● **Exercise instructions**
Tally the lines of the entries in which the string "assert" occurs, and say only how many.

Collected data entries:
════════

(** *** Clients only leave while changes land *)

Lemma send_each_spec m subs n : ∃ kept lost n', send_each m subs n = (kept, lost, n') ∧
  ∃ keep : list Subscriber, kept = (λ s, took s m) <$> keep ∧ keep `sublist_of` subs ∧ keep ++ lost ≡ₚ subs.
Proof.
  revert n. induction subs as [|s subs IH]; intros n; cbn [send_each]; [by exists [], [], n; split; [|exists []]|].
  destruct (IH (S n)) as (kept & lost & n' & -> & keep & -> & Hs & Hp). destruct (room W n).
  - eexists _, _, _. split; [done|]. exists (s :: keep). cbn. split_and!; [done|by apply sublist_skip|by rewrite Hp].
  - eexists _, _, _. split; [done|]. exists keep. split_and!; [done|by apply sublist_cons|]. by rewrite <- Permutation_middle, Hp.
Qed.

Lemma land_subs s t c : ∃ keep lost : list Subscriber,
  subscribers (feed (land s t c)) = (λ x, took x (ChangeTo c (cursor (landed (feed s) t c)))) <$> keep ∧
  gone (feed (land s t c)) = gone (feed s) ++ lost ∧ keep `sublist_of` subscribers (feed s) ∧ keep ++ lost ≡ₚ subscribers (feed s).
Proof.
  unfold land. set (f := landed (feed s) t c).
  assert (subscribers f = subscribers (feed s) ∧ gone f = gone (feed s)) as [E1 E2] by (unfold f, landed; by destruct (trim_log _ _ _)).
  assert (∃ keep lost : list Subscriber, subscribers (broadcast f (ChangeTo c (cursor f))) = (λ x, took x (ChangeTo c (cursor f))) <$> keep ∧
    gone (broadcast f (ChangeTo c (cursor f))) = gone (feed s) ++ lost ∧ keep `sublist_of` subscribers (feed s) ∧ keep ++ lost ≡ₚ subscribers (feed s))
    as (keep & lost & H1 & H2 & H3 & H4).
  { unfold broadcast. destruct (send_each_spec (ChangeTo c (cursor f)) (subscribers f) (asks f)) as (kept & lost & n' & -> & keep & -> & Hs & Hp).
    exists keep, lost. cbn. rewrite <- E1, <- E2. done. }
  exists keep, lost. by destruct c.
Qed.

════════

● **Exercise response**
2